### What you should do:
Output consists of the line that contains "Definition clear_gtid (o" plus every later line of the material below, each one duplicated exactly.

### Data extract:

============

(* ===== verification/Gateway.v ===== *)
(** * Picking a tablet

    [go/vt/vtgate/tabletgateway_lb.go] and the shuffle of
    [go/vt/vtgate/tabletgateway.go]: the gateway filters the healthy tablets by the GTID a
    read has to see and then balances the load among them.  The random numbers and
    [slices.SortFunc], which is not part of the program, are parameters. *)

From Corelib Require Import Floats.SpecFloat.
From S2P Require Import Prelude Intervals GoStd GtidTypes Gtid56 Position LastSeen.

(** ** The data *)

(** [query.MysqlThreadsStats] and [query.RealtimeStats], the fields that are read. *)
Record MysqlThreadsStats := { Connected : Z; Running : Z }.
Record RealtimeStats := { Qps : spec_float; MysqlThreadStats : option MysqlThreadsStats; TabletThreadsStats : Z }.

(** [topodata.TabletType]; [BATCH] is another name of [RDONLY]. *)
Inductive TabletType := UNKNOWN | PRIMARY | REPLICA | RDONLY | SPARE | EXPERIMENTAL | BACKUP | RESTORE | DRAINED.

#[export] Instance TabletType_eq_dec : EqDecision TabletType.
Proof. solve_decision. Defined.

(** [discovery.TabletHealth]: the alias and the type of the tablet, whether there is a connection to it, the
    cell of its target, its statistics, a pointer, and its position. *)
Record TabletHealth := {
  AliasCell : list byte;
  Uid : Z;
  Type_ : TabletType;
  Conn : bool;
  TargetCell : list byte;
  Stats : option RealtimeStats;
  th_Position : Position
}.

(** [ExecuteOptions_LoadBalancePolicy]. *)
Inductive LoadBalancePolicy :=
| RANDOM
| LEAST_GLOBAL_QPS
| LEAST_QPS
| LEAST_RT
| LEAST_BEHIND_PRIMARY
| LEAST_MYSQL_CONNECTED_CONNECTIONS
| LEAST_MYSQL_RUNNING_CONNECTIONS
| LEAST_TABLET_INUSE_CONNECTIONS.

(** [ExecuteOptions], the fields that are used; a nil pointer is [None]. *)
Record ExecuteOptions := {
  ReadAfterWriteGtid : list byte;
  LoadBalance : LoadBalancePolicy;
  CanLoadBalanceBetweenReplicAndRdonly : bool;
  TabletInfoToDisplay : option (list byte * Z * TabletType)
}.

(** [options.ReadAfterWriteGtid = ""]. *)
Definition clear_gtid (o : ExecuteOptions) : ExecuteOptions :=
  {| ReadAfterWriteGtid := []; LoadBalance := LoadBalance o;
     CanLoadBalanceBetweenReplicAndRdonly := CanLoadBalanceBetweenReplicAndRdonly o; TabletInfoToDisplay := TabletInfoToDisplay o |}.

(** [TabletCacheStatus], the fields that are read. *)
Record TabletCacheStatus := { QPS : spec_float; AvgLatency : spec_float }.

(** ** The shuffle *)

Section Shuffle.
Context (cell : list byte).

(** [(tablets[offset].Tablet.Alias.Cell == cell)]. *)
Definition same_cell (t : TabletHealth) : bool := bool_decide (AliasCell t = cell).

============

### Answer box:
Definition clear_gtid (o : ExecuteOptions) : ExecuteOptions :=
  {| ReadAfterWriteGtid := []; LoadBalance := LoadBalance o;
     CanLoadBalanceBetweenReplicAndRdonly := CanLoadBalanceBetweenReplicAndRdonly o; TabletInfoToDisplay := TabletInfoToDisplay o |}.

(** [TabletCacheStatus], the fields that are read. *)
Record TabletCacheStatus := { QPS : spec_float; AvgLatency : spec_float }.

(** ** The shuffle *)

Section Shuffle.
Context (cell : list byte).

(** [(tablets[offset].Tablet.Alias.Cell == cell)]. *)
Definition same_cell (t : TabletHealth) : bool := bool_decide (AliasCell t = cell).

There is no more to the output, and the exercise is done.